(** The guards of the scan, other than the bitmap. *)
Definition peer_available (now : Z) (p : peer) : bool :=
  negb (down p) && negb (check_peer_down (check_index p))
  && negb (negb (max_fails p =? 0) && (max_fails p <=? fails p)
           && (now - checked p <=? fail_timeout p))
  && negb (negb (max_conns p =? 0) && (max_conns p <=? conns p)).

(** The variables of the loop: the peers, [best], [p], [total], and whether the
    unweighted branch recorded [last_peer]. *)
Record scan := MkScan {
  sc_peers : list peer;
  sc_best : option nat;
  sc_p : nat;
  sc_total : Z;
}.

(** The weighted part of the loop body, for the peer at [j], position [i]. *)
Definition account (i j : nat) (p : peer) (s : scan) : scan :=
  let cw := current_weight p + effective_weight p in
  let ew := if effective_weight p <? weight p then effective_weight p + 1 else effective_weight p in
  let l := <[j := set_weights cw ew p]> (sc_peers s) in
  let better :=
    match sc_best s with
    | None => true
    | Some b => match sc_peers s !! b with
                | Some q => current_weight q <? cw
                | None => false
                end
    end in
  MkScan l (if better then Some j else sc_best s) (if better then i else sc_p s)
    (sc_total s + effective_weight p).

(** The ring scan; [flag] is true in the first iteration.  Between iterations
    [i = (i + 1) % number] and [peer = peer->next ? peer->next : first]. *)
Fixpoint scan_loop (fuel : nat) (now : Z) (tried : list Z) (is_weighted : bool)
    (begin i : nat) (flag : bool) (j : nat) (s : scan) : option scan :=
  match fuel with
  | O => None
  | S fuel' =>
      if (i =? begin)%nat && negb flag then Some s
      else
        p ← sc_peers s !! j;
        t ← is_tried tried i;
        let n := length (sc_peers s) in
        let next := scan_loop fuel' now tried is_weighted begin ((i + 1) mod n)%nat false
                      (if (S j <? n)%nat then S j else O) in
        if (t : bool) then next s
        else if negb (peer_available now p) then next s
        else if negb is_weighted then Some (MkScan (sc_peers s) (Some j) i (sc_total s))
        else next (account i j p s)
  end.

(** The position where the scan starts, with its peer. *)
Definition scan_begin (g : peers) (init : nat) : nat * nat :=
  if negb (weighted g) then
    match last_number g with
    | None => (init, init)
    | Some ln =>
        if (ln <? number g)%nat
           && match config g with None => true | Some c => last_config g =? c end
           && (S ln <? number g)%nat
        then (((ln + 1) mod number g)%nat, S ln)
        else (O, O)
    end
  else (init, init).

(** [init_number], drawn or brought back into range. *)
Definition scan_init (rnd : Z) (g : peers) : nat :=
  match init_number g with
  | None => Z.to_nat (rnd mod Z.of_nat (number g))
  | Some i => if (i <? number g)%nat then i else (i mod number g)%nat
  end.

(** What is done to the peer chosen by the scan. *)
Definition best_chosen (now total : Z) (p : peer) : peer :=
  let p := set_weights (current_weight p - total) (effective_weight p) p in
  let p := set_refs (refs p + 1) p in
  if fail_timeout p <? now - checked p then set_fails (fails p) (accessed p) now p else p.

(** ngx_http_upstream_get_peer: the inner [None] is NULL. *)
Definition ngx_http_upstream_get_peer (now rnd : Z) (g : peers) (tried : list Z)
    : option (peers * list Z * option nat) :=
  if (number g =? 0)%nat then Some (g, tried, None)
  else
    let init := scan_init rnd g in
    let g := set_init (Some init) g in
    let '(begin, j) := scan_begin g init in
    s ← scan_loop (S (number g)) now tried (weighted g) begin begin true j
          (MkScan (plist g) None O 0);
    match sc_best s with
    | None => Some (set_plist (sc_peers s) g, tried, None)
    | Some b =>
        let g := if weighted g then g
                 else set_last (Some (sc_p s)) (default 0 (config g)) g in
        p ← sc_peers s !! b;
        tried' ← set_tried tried (sc_p s);
        Some (set_plist (<[b := best_chosen now (sc_total s) p]> (sc_peers s)) g, tried', Some b)
    end.

(** ngx_http_upstream_adapte_rr_peer_weight: one round without a request. *)
Fixpoint adapt_loop (fuel : nat) (begin i : nat) (flag : bool) (j : nat) (s : scan) : option scan :=
  match fuel with
  | O => None
  | S fuel' =>
      if (i =? begin)%nat && negb flag then Some s
      else
        p ← sc_peers s !! j;
        let cw := current_weight p + effective_weight p in
        let l := <[j := set_weights cw (effective_weight p) p]> (sc_peers s) in
        let better :=
          match sc_best s with
          | None => true
          | Some b => match sc_peers s !! b with
                      | Some q => current_weight q <? cw
                      | None => false
                      end
          end in
        let n := length (sc_peers s) in
        adapt_loop fuel' begin ((i + 1) mod n)%nat false (if (S j <? n)%nat then S j else O)
          (MkScan l (if better then Some j else sc_best s) i (sc_total s + effective_weight p))
  end.

Definition ngx_http_upstream_adapte_rr_peer_weight (rnd : Z) (g : peers) : option peers :=
  let init := match init_number g with
              | None => Z.to_nat (rnd mod Z.of_nat (number g)) | Some i => i end in
  let g := set_init (Some init) g in
  let begin := (init mod number g)%nat in
  s ← adapt_loop (S (number g)) begin begin true begin (MkScan (plist g) None O 0);
  match sc_best s with
  | None => Some (set_plist (sc_peers s) g)
  | Some b =>
      p ← sc_peers s !! b;
      Some (set_plist (<[b := set_weights (current_weight p - sc_total s) (effective_weight p) p]>
                         (sc_peers s)) g)
  end.

(** The discarded rounds of the first weighted selection in a worker. *)
Fixpoint discard_rounds (n : nat) (rnd : Z) (g : peers) : option peers :=
  match n with
  | O => Some g
  | S n' => g' ← ngx_http_upstream_adapte_rr_peer_weight rnd g; discard_rounds n' rnd g'
  end.

Definition discarded_number (rnd : Z) (range : option Z) (g : peers) : Z :=
  let range := default (Z.of_nat (number g)) range in
  let d := rnd mod Z.of_nat (number g) in
  if range =? 0 then d else d mod range.

(** The request side: [rrp_groups] is rrp->peers followed by its backups,
    [rrp_config] the configuration number the request started with; [discarded] is
    the worker's ngx_rr_discarded_init. *)
Inductive rr_result :=
| RROk (current : nat)
| RRBusy.

(** Selection in one group: [inl] is [goto failed] or [goto busy]. *)
Definition get_in_group (now : Z) (rnds : Z * Z) (range : option Z) (rrp_config : Z)
    (discarded : bool) (g : peers) (tried : list Z)
    : option (peers * list Z * bool * (bool + nat)) :=
  if match config g with Some c => negb (rrp_config =? c) | None => false end
  then Some (g, tried, discarded, inl false)
  else if single g then
    p ← plist g !! O;
    if down p || (negb (max_conns p =? 0) && (max_conns p <=? conns p))
       || check_peer_down (check_index p)
    then Some (g, tried, discarded, inl true)
    else
      let p := set_conns (conns p + 1) (set_refs (refs p + 1) p) in
      Some (set_plist (<[O := p]> (plist g)) g, tried, discarded, inr O)
  else
    let go := negb discarded && weighted g && negb (number g =? 0)%nat in
    g ← (if go then discard_rounds (S (Z.to_nat (discarded_number (fst rnds) range g))) (snd rnds) g
         else Some g);
    let discarded := discarded || go in
    '(g, tried, best) ← ngx_http_upstream_get_peer now (snd rnds) g tried;
    match best with
    | None => Some (g, tried, discarded, inl true)
    | Some b =>
        p ← plist g !! b;
        Some (set_plist (<[b := set_conns (conns p + 1) p]> (plist g)) g, tried, discarded, inr b)
    end.

(** ngx_http_upstream_get_round_robin_peer over the groups: the result has the
    updated groups and the number of groups rrp->peers has moved past. *)
Fixpoint ngx_http_upstream_get_round_robin_peer (now : Z) (rnds : list (Z * Z)) (range : option Z)
    (rrp_config : Z) (discarded : bool) (groups : list peers) (tried : list Z)
    : option (list peers * list Z * bool * nat * rr_result) :=
  match groups, rnds with
  | g :: rest, rnd :: rnds' =>
      '(g, tried, discarded, r) ← get_in_group now rnd range rrp_config discarded g tried;
      match r with
      | inr b => Some (g :: rest, tried, discarded, O, RROk b)
      | inl false => Some (g :: rest, tried, discarded, O, RRBusy)
      | inl true =>
          match rest with
          | [] => Some ([g], tried, discarded, O, RRBusy)
          | next :: _ =>
              let words := ((number next + 63) / 64)%nat in
              let tried := replicate (Nat.min words (length tried)) 0 ++ drop words tried in
              '(rest, tried, discarded, k, r) ←
                ngx_http_upstream_get_round_robin_peer now rnds' range rrp_config discarded rest tried;
              Some (g :: rest, tried, discarded, S k, r)
          end
      end
  | _, _ => None
  end.
End Selection.

(** The bitmap a request starts with: ngx_http_upstream_init_round_robin_peer. *)
Definition fresh_tried (n : nat) : list Z :=
  if (n <=? 64)%nat then [0] else replicate ((n + 63) / 64) 0.

(** ** Release *)

Definition NGX_PEER_FAILED : Z := 4.
(* ===== verification/Vnswrr.v ===== *)
(** * Virtual node smooth weighted round robin:
    modules/ngx_http_upstream_vnswrr_module/ngx_http_upstream_vnswrr_module.c

    The balancer unrolls a period of smooth weighted round robin into an array of
    virtual peers, a batch at a time, and serves requests by walking along the array.

    Peers, their weights and the bitmap of tried peers are those of [RoundRobin].  A
    pointer to a peer is its position in the list of peers; the array of virtual peers is
    a list of the size allocated, whose entries are [None] until they are written; an
    access outside the array, or through an unwritten entry, has no result.  NGX_CONF_UNSET_UINT
    is [None]; ngx_random() and the health checker are arguments. *)

From S2P Require Import Prelude RoundRobin.

Module Vnswrr.

(** ngx_http_upstream_rr_vpeers_t *)
Record vpeer := VPeer { rindex : nat; vp : nat }.

(** ngx_http_upstream_vnswrr_srv_conf_t *)
Record vconf := VConf {
  vnumber : nat;
  last_number : option nat;
  init_number : option nat;
  max_init : nat;
  gcd : Z;
  last_peer : option nat;
  vpeers : list (option vpeer);
}.

Definition set_vpeers (n : nat) (v : list (option vpeer)) (c : vconf) : vconf :=
  VConf n (last_number c) (init_number c) (max_init c) (gcd c) (last_peer c) v.
Definition set_last_peer (n : nat) (p : option nat) (c : vconf) : vconf :=
  VConf (vnumber c) (Some n) (init_number c) (max_init c) (gcd c) p (vpeers c).
Definition set_init_number (n : nat) (c : vconf) : vconf :=
  VConf (vnumber c) (last_number c) (Some n) (max_init c) (gcd c) (last_peer c) (vpeers c).
(** The loop on a prefix: what it writes and the state it ends in. *)
Fixpoint ue_run (type : Z) (st : ue_state) (src : list Z) : list Z * option ue_state :=
  match src with
  | [] => ([], Some st)
  | c :: src' =>
      match ue_step type st c with
      | (o, Some st') => let '(d, s) := ue_run type st' src' in (o ++ d, s)
      | (o, None) => (o, None)
      end
  end.

Lemma ue_loop_app type st src1 src2 o st' :
  ue_run type st src1 = (o, Some st') ->
  ue_loop type st (src1 ++ src2) = let '(d, s) := ue_loop type st' src2 in (o ++ d, s).
Proof.
  revert st o. induction src1 as [|c src1 IH]; intros st o H; cbn in *.
  - simplify_eq. by destruct (ue_loop type st' src2).
  - destruct (ue_step type st c) as [o1 [st1|]]; [|done].
    destruct (ue_run type st1 src1) as [o2 s2] eqn:E. simplify_eq.
    rewrite (IH st1 o2 E). destruct (ue_loop type st' src2). by rewrite app_assoc.
Qed.

(** The escape types that escape "%", each with the way to undo it. *)
Definition reversible : list (nat * Z) :=
  [(NGX_ESCAPE_URI, 0); (NGX_ESCAPE_ARGS, 0); (NGX_ESCAPE_URI_COMPONENT, 0); (NGX_ESCAPE_HTML, 0);
   (NGX_ESCAPE_MEMCACHED, 0); (NGX_ESCAPE_MAIL_AUTH, 0); (NGX_ESCAPE_WWW_FORM, NGX_UNESCAPE_WWW_FORM)].

Lemma escape_byte_reversible t ut c :
  (t, ut) ∈ reversible -> is_byte c -> ue_run ut ue_usual (escape_byte t c) = ([c], Some ue_usual).
Proof.
  intros Ht Hc.
  enough (Hall : all_below 256 (fun c => forallb (fun '(t, ut) =>
    bool_decide (ue_run ut ue_usual (escape_byte t c) = ([c], Some ue_usual))) reversible) = true).
  - pose proof (all_bytes_spec _ Hall c Hc) as H. cbv beta in H. rewrite forallb_forall in H.
    specialize (H (t, ut) (proj1 (list_elem_of_In _ _) Ht)). by apply bool_decide_eq_true in H.
  - vm_compute. reflexivity.
Qed.

(** URI escaping is reversible: for every escape type that escapes "%" (URI, ARGS,
    URI_COMPONENT, HTML, MEMCACHED, MAIL_AUTH and WWW_FORM), ngx_unescape_uri in the
    matching mode recovers every byte string from its escaped form and consumes all
    of it; and the buffer the callers allocate, the length of the source plus twice
    the count of the first pass, is filled exactly. *)
Theorem escape_uri_roundtrip (t : nat) (ut : Z) (src : list Z)
    (Ht : (t, ut) ∈ reversible) (Hb : bytes_ok src) :
  ngx_unescape_uri ut (ngx_escape_uri t src) = (src, [])
  /\ Z.of_nat (length (ngx_escape_uri t src)) = Z.of_nat (length src) + 2 * ngx_escape_uri_count t src.
Proof.
  split; [|apply escape_uri_length]. unfold ngx_unescape_uri.
  induction Hb as [|c src Hc Hb IH]; [done|]. cbn [ngx_escape_uri].
  rewrite (ue_loop_app _ _ _ _ [c] ue_usual) by (by apply escape_byte_reversible). by rewrite IH.
Qed.

Lemma escape_uri_roundtrip_witness :
  ngx_unescape_uri 4 (ngx_escape_uri 8 str("a b+c%")) = (str("a b+c%"), []).
Proof.
  apply (escape_uri_roundtrip 8 4 str("a b+c%")).
  - unfold reversible. repeat (apply elem_of_cons; (left; reflexivity) || right).
  - by_evaluation.
Defined.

**EXERCISE**:
Among the entries above, find the line with "let discarded := discarded || go in" and the line with "Some (set_plist (<[b := set_conns"; give again exactly these two lines and all lines between them.

**RESPONSE AREA**:
    let discarded := discarded || go in
    '(g, tried, best) ← ngx_http_upstream_get_peer now (snd rnds) g tried;
    match best with
    | None => Some (g, tried, discarded, inl true)
    | Some b =>
        p ← plist g !! b;
        Some (set_plist (<[b := set_conns (conns p + 1) p]> (plist g)) g, tried, discarded, inr b)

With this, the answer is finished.